Many of the best-known shared living facilities boast high-quality finishes inside, and part of their sell is a "community feel". Some developers sell it as a panacea for those suffering from loneliness when moving to a new city. The buildings typically have a curator tasked with keeping a buzz about the place by organising events or making sure people use the common spaces, which can range from gyms to work spaces, to in-house cinemas.
"Anyone who wants to be part of a community and feels a little isolated and lonely has the opportunity to move into a building and have human connection in the events we put on, run by experts across arts, culture, food and music. It's something different," Penfold says.
One such shared living company, Node, which is due to open its first Irish outlet on Fitzwilliam Square, boasts some of the best facilities available to residents. Node targets "globally minded, creative people who want to connect with residents both locally and globally".
The company has excellently furnished bedrooms with well-designed shared kitchens and seating areas, but they come at a high price. The two-bed Node room in Dublin starts at €3,350 a month, or €1,675 each. Node's three-bed offering on Fitzwilliam Square, which starts at €3,750, has already been fully leased out.
Another issue that has been raised is around the guidelines that underpin shared living. These state that the model has similar characteristics to student housing, which has undergone significant development across the country in recent years.
But Ó Broin says the open-ended nature of the regulations leaves them fragile. "Once this becomes a thing, then there will be a range of operators, and what happens when their business model changes?" he asks.
"There's nothing in the regulations I can see that stops them from changing their model. What happens when they stop investing in them? Who's going to live in them, longer-term? That's a consequence for everyone else."
Such charges are refuted by Flannery, who says that Bartra is obliged to provide a "15-year covenant to planners that it will continue to be operated as a co-living facility".
Reynolds offers criticisms of the regulations for being too broad.
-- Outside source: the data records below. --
(** * aiocoap.plumbingrequest: the PlumbingRequest meeting point and
      run_driving_plumbing_request

    A shallow embedding of [src/aiocoap/plumbingrequest.py].  Every method of
    [PlumbingRequest] is a computation in a state-and-exception monad over the
    part of the Python heap the module touches: the [_event_callbacks] field,
    the logger, the asyncio tasks, and whatever state the callbacks keep for
    themselves.  One ghost list, [calls], records in order which event was
    pushed and which callback was invoked with what; the model writes it where
    the source makes the call, and no method reads it. *)

From Stdlib Require Import List Bool Arith Lia String.
Import ListNotations.

Set Implicit Arguments.

(** ** Values *)

(** A response code, and as much of [aiocoap.message.Message] as the module
    looks at: it only builds [Message(code=...)] and passes messages on. *)
Definition Code := nat.

Record Message := mkMessage { code : Code; content : option nat }.

(** [Message(code=c)] *)
Definition Message_of_code (c : Code) : Message :=
  {| code := c; content := None |}.

(** Exceptions by the classes the module tells apart.  A [RenderableError]
    carries what its [to_message()] does when called. *)
Inductive exc : Type :=
| TypeError
| AttributeError
| ValueError
| NotImplementedError
| RenderableError (r : rendering)
| CancelledError
| OtherException (n : nat)
| OtherBaseException (n : nat)
with rendering : Type :=
| Renders (m : Message)
| RendersNone
| RenderFails (e2 : exc).

(** [isinstance(e, error.RenderableError)] *)
Definition is_RenderableError (e : exc) : bool :=
  match e with RenderableError _ => true | _ => false end.

(** [isinstance(e, asyncio.CancelledError)] *)
Definition is_CancelledError (e : exc) : bool :=
  match e with CancelledError => true | _ => false end.

(** [isinstance(e, Exception)]: everything but the bare [BaseException]s,
    of which [CancelledError] is one (the source's comment says so). *)
Definition is_Exception (e : exc) : bool :=
  match e with
  | CancelledError | OtherBaseException _ => false
  | _ => true
  end.

(** [Event = namedtuple("Event", ("message", "exception", "is_last"))] *)
Record Event := mkEvent {
  message : option Message;
  exception : option exc;
  is_last : bool
}.

(** [self.Event(None, None, True)] *)
Definition tombstone : Event :=
  {| message := None; exception := None; is_last := true |}.

Definition is_tombstone (e : Event) : bool :=
  match message e, exception e with
  | None, None => is_last e
  | _, _ => false
  end.

(** ** Callables *)

(** A callable handed to [on_event] is known by its identity. *)
Definition event_cb := nat.

(** A callable handed to [on_interest_end]: some function of no argument, or
    the bound method [task.cancel] of the asyncio task number [t]. *)
Inductive end_cb : Type :=
| Plain (f : nat)
| TaskCancel (t : nat).

(** What sits in [_event_callbacks]: the callable given to [on_event], or the
    lambda [on_interest_end] builds around its argument. *)
Inductive observer : Type :=
| Direct (cb : event_cb)
| Lambda (callback : end_cb).

(** [callback is cb] for a callable [callback] a caller of [on_event] holds:
    the lambdas are objects of the point's own, identical to none of them. *)
Definition is_ (callback : event_cb) (cb : observer) : bool :=
  match cb with
  | Direct f => Nat.eqb callback f
  | Lambda _ => false
  end.

(** The three shapes of [self._event_callbacks]: a list of
    [(callback, is_interest)], [None] during event processing, [False] once
    the point has ended. *)
Inductive callbacks : Type :=
| Open (l : list (observer * bool))
| Dispatching
| Ended.

(** ** Logging and tasks *)

Inductive level : Type := INFO | WARNING | ERROR.

(** One constructor per format string of the module. *)
Inductive log_message : Type :=
| OnInterestEndAfterEnded (callback : end_cb)
| ResponseAfterEnded (event : Event)
| RenderableRaised (e : exc)
| RenderingFailed (e2 : exc)
| ExceptionWhileRendering (e : exc).

Definition log_record : Type := level * log_message.

(** An asyncio task: the name it was given, the coroutine that
    [wrapped()] awaits, and whether [cancel()] has been called on it. *)
Record Task := mkTask {
  task_name : option string;
  task_awaits : nat;
  cancel_requested : bool
}.

(** Ghost record of one call made by the point. *)
Inductive call : Type :=
| Pushed (event : Event)
| Delivered (cb : observer) (event : Event)
| Fired (callback : end_cb).

(** ** The heap and the monad *)

Record World (Env : Type) := mkWorld {
  _event_callbacks : callbacks;
  log : list log_record;
  tasks : list Task;
  calls : list call;
  env : Env
}.

Inductive result (A : Type) : Type :=
| Ok (a : A)
| Raise (e : exc).

Arguments Ok {A} a.
Arguments Raise {A} e.

Definition M (Env A : Type) : Type := World Env -> result A * World Env.

Definition ret {Env A} (a : A) : M Env A := fun w => (Ok a, w).

Definition raise {Env A} (e : exc) : M Env A := fun w => (Raise e, w).

Definition bind {Env A B} (m : M Env A) (k : A -> M Env B) : M Env B :=
  fun w =>
    match m w with
    | (Ok a, w') => k a w'
    | (Raise e, w') => (Raise e, w')
    end.

(** [try: m  except Exception as e: h e]; a bare [BaseException] passes. *)
Definition try_except_Exception {Env A} (m : M Env A) (h : exc -> M Env A)
  : M Env A :=
  fun w =>
    match m w with
    | (Ok a, w') => (Ok a, w')
    | (Raise e, w') => if is_Exception e then h e w' else (Raise e, w')
    end.

Declare Scope py_scope.
Delimit Scope py_scope with py.
Notation "x <- m ;; k" := (bind m (fun x => k))
  (at level 61, m at next level, right associativity) : py_scope.
Notation "m ;; k" := (bind m (fun _ => k))
  (at level 61, right associativity) : py_scope.
Open Scope py_scope.

(** What the module takes from outside: the behaviour of the callables it is
    handed, and two names it imports.  A callable runs on the whole heap, so
    it may call back into the point. *)
Class Host (Env : Type) := mkHost {
  (** [bool(cb(event))] for the callable with identity [cb] *)
  call_event : event_cb -> Event -> M Env bool;
  (** [callback()] for the plain callable [f] *)
  call_plain : nat -> M Env unit;
  (** [aiocoap.numbers.INTERNAL_SERVER_ERROR] *)
  INTERNAL_SERVER_ERROR : Code;
  (** [aiocoap.util.asyncio.py38args(name=name)], as the name that reaches
      [create_task] *)
  py38args : option string -> option string
}.

Section PlumbingRequest.

Context {Env : Type} {host : Host Env}.

#[local] Abbreviation World := (World Env).
#[local] Abbreviation M := (M Env).

(** *** Field and ghost updates *)

(** The heap with [self._event_callbacks = c]. *)
Definition with_callbacks (c : callbacks) (w : World) : World :=
  {| _event_callbacks := c; log := log w; tasks := tasks w;
     calls := calls w; env := env w |}.

Definition set_event_callbacks (c : callbacks) : M unit :=
  fun w => (Ok tt, with_callbacks c w).

Definition get_event_callbacks : M callbacks :=
  fun w => (Ok (_event_callbacks w), w).

Definition emit (l : level) (m : log_message) : M unit :=
  fun w => (Ok tt, {| _event_callbacks := _event_callbacks w;
                      log := log w ++ [(l, m)]; tasks := tasks w;
                      calls := calls w; env := env w |}).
He says that the "concept" of shared living was introduced but that it was "very light on detail". The Dublin-based architect said that there was "certainly an argument" for designated single-person accommodation.
"However, maybe there should be a system of rating similar to the stars system employed in the hotel industry," he says. "There is a problem that developers are all being beaten with the same bat. A rating system should have been introduced by the Department of Housing.
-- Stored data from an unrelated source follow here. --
(** *** The program on concrete worlds *)

(** C8. Not every error is fatal with a non-zero status and no output. With
    no command on the command line, and with a source file that assembles to
    no code, [log.Panic] is caught by the deferred [recover()]: nothing is
    written, but the process ends with status 0. The sibling path, a failure
    of the assembler, ends it with status 1. An output file that cannot be
    written is passed over without a word: the files after it are written and
    the process ends with status 0. *)
Theorem errors_not_all_fatal :
  fst (mainBody (buildWorld ["gecko"] [] nopConfig) initialWorld)
  = Panic (LogPanic
      ("Must provide a command. Try typing 'gecko build'" +++ String "010"%char "") None)
  /\ main (buildWorld ["gecko"] [] nopConfig) = mkProcess 0 (mkWorld [] [])
  /\ fst (mainBody (buildWorld ["gecko"; "build"] [] injectConfig) initialWorld)
     = Panic (LogPanic
         ("Did not find any code in file: code.asm" +++ String "010"%char "") None)
  /\ main (buildWorld ["gecko"; "build"] [] injectConfig)
     = mkProcess 0 (mkWorld ["$Name [Author]"] [])
  /\ fst (mainBody (failingAsWorld injectConfig) initialWorld) = Exit 1
  /\ main (failingAsWorld injectConfig) = mkProcess 1 (mkWorld ["$Name [Author]"] [])
  /\ main (lockedWorld "codes.txt" nopConfig)
     = mkProcess 0
         (mkWorld
            ["$Name [Author]"; "*Desc"; "04001234 60000000 #nop"; ""]
            [("codes.gct",
              [x00; xd0; xc0; xde; x00; xd0; xc0; xde;
               x04; x00; x12; x34; x60; x00; x00; x00;
               xf0; x00; x00; x00; x00; x00; x00; x00])]).
Proof. repeat split. Qed.

(** The end-to-end run of a single Replace entry: the text, and a GCT file of
    header, 8 payload bytes and footer. *)
Example nop_build :
  main (buildWorld ["gecko"; "build"] [] nopConfig)
  = mkProcess 0
      (mkWorld
         ["$Name [Author]"; "*Desc"; "04001234 60000000 #nop"; ""]
         [("codes.txt",
           list_byte_of_string
             ("$Name [Author]" +++ nl +++ "*Desc" +++ nl +++ "04001234 60000000 #nop" +++ nl));
          ("codes.gct",
           [x00; xd0; xc0; xde; x00; xd0; xc0; xde;
            x04; x00; x12; x34; x60; x00; x00; x00;
            xf0; x00; x00; x00; x00; x00; x00; x00])]).
Proof. reflexivity. Qed.

(** A recursive InjectFolder: the two files of the folder in listing order,
    each block annotated with its path, then the file of the subfolder; the
    text file is left out. *)
Example src_folder_lines :
  generateInjectionFolderLines folderWorld "src" (ReadDir folderWorld "src") true
  = Ok ["C2001234 00000002 #src/a.asm"; "38600001 4E800020"; "60000000 00000000";
        "04005678 60000000 #src/b.asm";
        "C2009ABC 00000002 #src/sub/c.asm"; "38600002 38800003"; "4E800020 00000000"]
  /\ generateInjectionFolderLines folderWorld "src" (ReadDir folderWorld "src") false
     = Ok ["C2001234 00000002 #src/a.asm"; "38600001 4E800020"; "60000000 00000000";
           "04005678 60000000 #src/b.asm"].
Proof. split; reflexivity. Qed.

(** * Further properties *)

(** ** Hex text *)

Lemma str_forallb_chars (f : ascii -> bool) (s : string) :
  str_forallb f s = forallb f (chars s).
Proof. induction s as [|c s IH]; cbn; [reflexivity | now rewrite IH]. Qed.

Lemma length_str_map (f : ascii -> ascii) (s : string) :
  String.length (str_map f s) = String.length s.
Proof. induction s as [|c s IH]; cbn; [reflexivity | now rewrite IH]. Qed.

Lemma fromHexChar_upperASCII (c : ascii) : fromHexChar (upperASCII c) = fromHexChar c.
Proof. destruct c as [[] [] [] [] [] [] [] []]; reflexivity. Qed.

Lemma isHexDigit_isASCII (c : ascii) : isHexDigit c = true -> isASCII c = true.
Proof. destruct c as [[] [] [] [] [] [] [] []]; intros H; try reflexivity; discriminate H. Qed.

Lemma validHex_str_map_upper (s : string) :
  validHex (str_map upperASCII s) = validHex s.
Proof.
  unfold validHex. rewrite length_str_map. f_equal.
  induction s as [|c s IH]; cbn [str_map str_forallb]; [reflexivity|].
  rewrite IH. unfold isHexDigit. now rewrite fromHexChar_upperASCII.
Qed.

Lemma DecodeString_str_map_upper (s : string) :
  fst (DecodeString (str_map upperASCII s)) = fst (DecodeString s).
Proof.
  induction s as [|c|c d r IH] using string_pair_ind.
  - reflexivity.
  - cbn [str_map DecodeString]. rewrite fromHexChar_upperASCII.
    now destruct (15 <? fromHexChar c)%N.
  - cbn [str_map DecodeString]. rewrite !fromHexChar_upperASCII.
    destruct (15 <? fromHexChar c)%N; [reflexivity|].
    destruct (15 <? fromHexChar d)%N; [reflexivity|].
    destruct (DecodeString (str_map upperASCII r)) as [x e].
    destruct (DecodeString r) as [y e']. cbn [fst] in *. now rewrite IH.
Qed.

Lemma validHex_ASCII (s : string) : validHex s = true -> str_forallb isASCII s = true.
Proof.
  unfold validHex. intros H. apply andb_prop in H as [H _].
  induction s as [|c s IH]; [reflexivity|].
  cbn [str_forallb] in *. apply andb_prop in H as [Hc Hs].
  now rewrite (isHexDigit_isASCII c Hc), (IH Hs).
Qed.

(** On valid hex, [strings.ToUpper] keeps the length, the validity and the
    bytes the text stands for. *)
Lemma upper_hex (E : Env) (s : string) :
  validHex s = true ->
  String.length (upper E s) = String.length s
  /\ validHex (upper E s) = true
  /\ fst (DecodeString (upper E s)) = fst (DecodeString s).
Proof.
  intros H. unfold upper, ToUpper. rewrite (validHex_ASCII s H).
  now rewrite length_str_map, validHex_str_map_upper, DecodeString_str_map_upper.
Qed.

Lemma EncodeToString_byte (v : byte) :
  byteOfN (N.lor (N.shiftl (fromHexChar (tableChar hextable (N.shiftr (Byte.to_N v) 4))) 4)
                 (fromHexChar (tableChar hextable (N.land (Byte.to_N v) 15)))) = v
  /\ isHexDigit (tableChar hextable (N.shiftr (Byte.to_N v) 4)) = true
  /\ isHexDigit (tableChar hextable (N.land (Byte.to_N v) 15)) = true.
Proof. destruct v; vm_compute; repeat split. Qed.

(** [hex.EncodeToString] gives valid hex, two characters a byte, that
    [hex.DecodeString] reads back. *)
Lemma EncodeToString_hex (src : list byte) :
  String.length (EncodeToString src) = 2 * length src
  /\ validHex (EncodeToString src) = true
  /\ DecodeString (EncodeToString src) = (src, None).
Proof.
  induction src as [|v r (Hlen & Hvalid & Hdec)]; [repeat split|].
  destruct (EncodeToString_byte v) as (Hv & Hhi & Hlo).
  cbn [EncodeToString String.length length]. split; [lia|]. split.
  - unfold validHex in *. cbn [str_forallb String.length Nat.even].
    rewrite Hhi, Hlo. exact Hvalid.
  - cbn [DecodeString]. unfold isHexDigit in Hhi, Hlo.
    apply N.leb_le in Hhi, Hlo.
    destruct (N.ltb_spec 15 (fromHexChar (tableChar hextable (N.shiftr (Byte.to_N v) 4))));
      [lia|].
    destruct (N.ltb_spec 15 (fromHexChar (tableChar hextable (N.land (Byte.to_N v) 15))));
      [lia|].
    now rewrite Hdec, Hv.
Qed.

(** ** Lines the GCT serializer accepts *)

Lemma substring_app_l (a b : string) : substring 0 (String.length a) (a +++ b) = a.
Proof.
  apply chars_inj. rewrite chars_substring, chars_app, <- chars_length. cbn [skipn].
  rewrite firstn_app, Nat.sub_diag, firstn_all. cbn [firstn]. apply app_nil_r.
Qed.

(** A line made of two words of 8 characters with one character between
    them, whatever follows: it is a code line exactly when both words are
    valid hex, and its payload is the bytes of the two words. *)
Lemma codeLine_of_words (p q rest : string) (sep : ascii) :
  String.length p = 8 -> String.length q = 8 ->
  isCodeLine (p +++ String sep (q +++ rest)) = validHex p && validHex q
  /\ codeLinePayload (p +++ String sep (q +++ rest))
     = fst (DecodeString p) ++ fst (DecodeString q).
Proof.
  intros Hp Hq.
  assert (H0 : substring 0 8 (p +++ String sep (q +++ rest)) = p).
  { rewrite <- Hp. apply substring_app_l. }
  assert (H9 : substring 9 8 (p +++ String sep (q +++ rest)) = q).
  { replace (p +++ String sep (q +++ rest))
      with ((p +++ String sep EmptyString) +++ (q +++ rest)) by str_equal.
    replace 9 with (String.length (p +++ String sep EmptyString))
      by (rewrite length_app_str, Hp; reflexivity).
    apply chars_inj. rewrite chars_substring, chars_app, <- chars_length.
    rewrite skipn_app, skipn_all, Nat.sub_diag. cbn [skipn app].
    rewrite chars_app, <- Hq, <- chars_length, firstn_app, Nat.sub_diag, firstn_all.
    cbn [firstn]. apply app_nil_r. }
  unfold isCodeLine, codeLinePayload. rewrite H0, H9. split; [|reflexivity].
  rewrite length_app_str. cbn [String.length]. rewrite length_app_str, Hp, Hq.
  reflexivity.
Qed.

Lemma append_empty_r (s : string) : s +++ "" = s.
Proof. induction s as [|c s IH]; cbn; [reflexivity | now rewrite IH]. Qed.

Lemma substring_app_within (a b : string) (n m : nat) :
  n + m <= String.length a -> substring n m (a +++ b) = substring n m a.
Proof.
  intros H. apply chars_inj. rewrite !chars_substring, chars_app, skipn_app, firstn_app.
  rewrite length_skipn, chars_length.
  replace (m - (String.length a - n)) with 0 by lia.
  cbn [firstn]. apply app_nil_r.
Qed.

Lemma validHex_substring (s : string) (n : nat) :
  validHex (substring n 8 s)
  = forallb isHexDigit (firstn 8 (skipn n (chars s)))
    && Nat.even (length (firstn 8 (skipn n (chars s)))).
Proof. unfold validHex. now rewrite str_forallb_chars, <- chars_length, chars_substring. Qed.

Lemma forallb_firstn_bad {A : Type} (f : A -> bool) (x : A) (r : list A) :
  f x = false ->
  forall (a : list A) (k : nat), length a < k -> forallb f (firstn k (a ++ x :: r)) = false.
Proof.
  intros Hx. induction a as [|y a IH]; intros k Hk.
  - destruct k; [lia|]. cbn. now rewrite Hx.
  - destruct k; [cbn in Hk; lia|]. cbn [app firstn forallb].
    rewrite IH by (cbn in Hk; lia). apply andb_false_r.
Qed.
"If you're getting a two-star room, you should be getting a two-star price, and developments could have different-sized rooms, the same as in a hotel. The guidelines introduced are a disservice to developers that are genuinely trying to come up with good-quality offerings."
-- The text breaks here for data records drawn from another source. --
(** * QFbScreen: the damage-tracked framebuffer compositor

    A shallow embedding of [src/platformsupport/fbconvenience/qfbscreen.cpp]
    and the properties of its window stack, damage accumulator, update
    scheduler and redraw algorithm.

    Conventions.  C++ [int] coordinates are unbounded [Z] (no overflow is
    assumed, signed overflow being undefined in C++).  Pointers to windows
    and backing stores are natural numbers, dereferenced through total
    stores kept in the state; [nullptr] is [None]. *)

From Stdlib Require Import ZArith List Bool Lia Arith Permutation.
Import ListNotations.
Local Open Scope Z_scope.

Set Implicit Arguments.

(* ===================================================================== *)
(** * Geometry primitives *)
(* ===================================================================== *)

Module Geometry.

(** Modelled from the spec: QPoint (Qt core, not part of the sources at
    hand), a point with integer coordinates. *)
Record QPoint : Type := mkPoint { px : Z; py : Z }.

Definition QPoint_neg (p : QPoint) : QPoint := mkPoint (- px p) (- py p).

(** Modelled from the spec: QSize (Qt core), a width and a height. *)
Record QSize : Type := mkSize { sz_width : Z; sz_height : Z }.

(** Modelled from the spec: QRect (Qt core).  "Region/Rect geometry
    utilities: set-union of rectangles, intersection, translation."  A
    rectangle is kept, as Qt keeps it, by its inclusive corner coordinates:
    it covers the integer points [x1..x2] x [y1..y2] and is empty as soon
    as [x1 > x2] or [y1 > y2].  Intersection and translation are the
    set-theoretic ones. *)
Record QRect : Type := mkRect { x1 : Z; y1 : Z; x2 : Z; y2 : Z }.

(** [QRect()] *)
Definition QRect_null : QRect := mkRect 0 0 (-1) (-1).

(** [QRect(x, y, width, height)] *)
Definition QRect_xywh (x y w h : Z) : QRect := mkRect x y (x + w - 1) (y + h - 1).

(** [QRect(topLeft, bottomRight)], both corners included. *)
Definition QRect_corners (l t r b : Z) : QRect := mkRect l t r b.

Definition QRect_left (r : QRect) : Z := x1 r.
Definition QRect_top (r : QRect) : Z := y1 r.
Definition QRect_width (r : QRect) : Z := x2 r - x1 r + 1.
Definition QRect_height (r : QRect) : Z := y2 r - y1 r + 1.
Definition QRect_topLeft (r : QRect) : QPoint := mkPoint (x1 r) (y1 r).
Definition QRect_size (r : QRect) : QSize := mkSize (QRect_width r) (QRect_height r).

Definition QRect_isEmpty (r : QRect) : bool := (x2 r <? x1 r) || (y2 r <? y1 r).

(** [contains(p, false)]: the edges belong to the rectangle. *)
Definition QRect_contains (r : QRect) (p : QPoint) : bool :=
  (x1 r <=? px p) && (px p <=? x2 r) && (y1 r <=? py p) && (py p <=? y2 r).

Definition QRect_translated_xy (r : QRect) (dx dy : Z) : QRect :=
  mkRect (x1 r + dx) (y1 r + dy) (x2 r + dx) (y2 r + dy).

Definition QRect_translated (r : QRect) (d : QPoint) : QRect :=
  QRect_translated_xy r (px d) (py d).

Definition QRect_intersected (a b : QRect) : QRect :=
  mkRect (Z.max (x1 a) (x1 b)) (Z.max (y1 a) (y1 b))
         (Z.min (x2 a) (x2 b)) (Z.min (y2 a) (y2 b)).

Definition QRect_intersects (a b : QRect) : bool :=
  negb (QRect_isEmpty (QRect_intersected a b)).

(** Modelled from the spec: QRegion (Qt gui).  "A set of disjoint (or
    overlapping, later merged) rectangles."  The model keeps the non-empty
    rectangles in the order they were united and does not merge them; what
    a region means is the set of points of its rectangles
    ([QRegion_contains]), and iterating over a region visits its
    rectangles. *)
Definition QRegion : Type := list QRect.

(** [QRegion()] *)
Definition QRegion_new : QRegion := [].

Definition QRegion_isEmpty (R : QRegion) : bool :=
  match R with [] => true | _ :: _ => false end.

(** [region += rect]: an empty rectangle adds nothing. *)
Definition QRegion_addRect (R : QRegion) (r : QRect) : QRegion :=
  if QRect_isEmpty r then R else R ++ [r].

(** [region += otherRegion] *)
Definition QRegion_united (R S : QRegion) : QRegion := R ++ S.

Definition QRegion_intersects (R : QRegion) (r : QRect) : bool :=
  existsb (fun q => QRect_intersects q r) R.

Definition QRegion_contains (R : QRegion) (p : QPoint) : bool :=
  existsb (fun q => QRect_contains q p) R.

(** Every rectangle of a well-formed region has at least one point. *)
Definition QRegion_wf (R : QRegion) : Prop :=
  Forall (fun q => QRect_isEmpty q = false) R.

End Geometry.
Export Geometry.

(* ===================================================================== *)
(** * Images and the painter *)
(* ===================================================================== *)

Module Imaging.

(** Modelled from the spec: a pixel value, with an alpha channel
    ("fully transparent", "opaque black"); channels range over 0..255 and
    colour channels are premultiplied by alpha. *)
Record QColor : Type := mkColor { alpha : Z; red : Z; green : Z; blue : Z }.

Definition Qt_transparent : QColor := mkColor 0 0 0 0.
Definition Qt_black : QColor := mkColor 255 0 0 0.

(** Modelled from the spec: the pixel formats a screen image can have; the
    one thing the compositor asks of a format is whether it "supports an
    alpha channel". *)
Inductive Format : Type :=
| Format_RGB32
| Format_ARGB32
| Format_ARGB32_Premultiplied
| Format_RGB16
| Format_RGB888.

Definition Format_hasAlpha (f : Format) : bool :=
  match f with
  | Format_ARGB32 | Format_ARGB32_Premultiplied => true
  | Format_RGB32 | Format_RGB16 | Format_RGB888 => false
  end.

(** Modelled from the spec: QImage (Qt gui), a pixel buffer of a given size
    and format.  Pixels are read through [pixel]; only the points of
    [QImage_rect] belong to the buffer. *)
Record QImage : Type := mkImage {
  img_size : QSize;
  img_format : Format;
  pixel : QPoint -> QColor
}.

Definition QImage_hasAlphaChannel (i : QImage) : bool := Format_hasAlpha (img_format i).

Definition QImage_rect (i : QImage) : QRect :=
  QRect_xywh 0 0 (sz_width (img_size i)) (sz_height (img_size i)).

(** An image of one colour. *)
Definition QImage_solid (sz : QSize) (f : Format) (c : QColor) : QImage :=
  mkImage sz f (fun _ => c).

(** Modelled from the spec: the two composition modes the compositor
    selects, "source-replace compositing" and "source-over blending". *)
Inductive CompositionMode : Type :=
| CompositionMode_SourceOver
| CompositionMode_Source.

(** Rounded division by 255 of a product of two channels. *)
Definition div255 (x : Z) : Z := Z.shiftr (x + Z.shiftr x 8 + 128) 8.

Definition blend_channel (s d sa : Z) : Z := s + div255 (d * (255 - sa)).

(** Source-over of premultiplied pixels: [s + d * (1 - alpha s)]. *)
Definition sourceOver (s d : QColor) : QColor :=
  mkColor (blend_channel (alpha s) (alpha d) (alpha s))
          (blend_channel (red s) (red d) (alpha s))
          (blend_channel (green s) (green d) (alpha s))
          (blend_channel (blue s) (blue d) (alpha s)).

Definition compose (m : CompositionMode) (src dst : QColor) : QColor :=
  match m with
  | CompositionMode_Source => src
  | CompositionMode_SourceOver => sourceOver src dst
  end.

(** Modelled from the spec: QPainter (Qt gui).  A painter owns its current
    composition mode; the device it paints on is the screen image, which
    the model passes next to it.  A freshly constructed painter blends
    source-over. *)
Record QPainter : Type := mkPainter { compositionMode : CompositionMode }.

Definition QPainter_new : QPainter := mkPainter CompositionMode_SourceOver.

(** [painter.fillRect(rect, color)] on device [dev]: every device pixel of
    [rect] is composed with [color]. *)
Definition QPainter_fillRect (p : QPainter) (dev : QImage) (rect : QRect) (c : QColor)
  : QImage :=
  mkImage (img_size dev) (img_format dev)
    (fun q => if QRect_contains rect q && QRect_contains (QImage_rect dev) q
              then compose (compositionMode p) c (pixel dev q)
              else pixel dev q).

(** [painter.drawImage(target, image, source)] on device [dev], for a
    source rectangle of the size of the target (no scaling): "copy the
    corresponding sub-image into the output at the rectangle's position".
    The pixel of [target] at offset [(dx, dy)] receives the pixel of
    [source] at the same offset; the part of [source] that lies outside
    [image] supplies nothing and leaves the device as it is. *)
Definition QPainter_drawImage (p : QPainter) (dev : QImage) (target : QRect)
           (image : QImage) (source : QRect) : QImage :=
  mkImage (img_size dev) (img_format dev)
    (fun q =>
       let sq := mkPoint (px q - x1 target + x1 source) (py q - y1 target + y1 source) in
       if QRect_contains target q && QRect_contains (QImage_rect dev) q
          && QRect_contains source sq && QRect_contains (QImage_rect image) sq
       then compose (compositionMode p) (pixel image sq) (pixel dev q)
       else pixel dev q).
While most would be willing to make a concession on living standards to pay less, the high price point of these units can make it a bitter pill to swallow. For example, a basic rule of thumb around affordability is that you should be spending around a third of your income meeting your housing needs.
Should you be paying in the region of €1,500 a month for such a unit, you would need to be earning almost €70,000 for it to be affordable.
Co-living is and will continue to make up a very small segment of the Irish housing market. While its small rooms with fancy finishes have caused considerable consternation up and down the country, we are likely to see a lot more of these homes come on stream in the coming years.
Dickens was famously descriptive of housing conditions in many of his pieces. In his first published work, Sketches by Boz, he wrote of "wretched houses with broken windows", with each room "let out to a different family".
So while comparing co-living to Dickensian accommodation may be a stretch too far, there are certainly valid concerns around the arrival of this latest form of shared living in Ireland.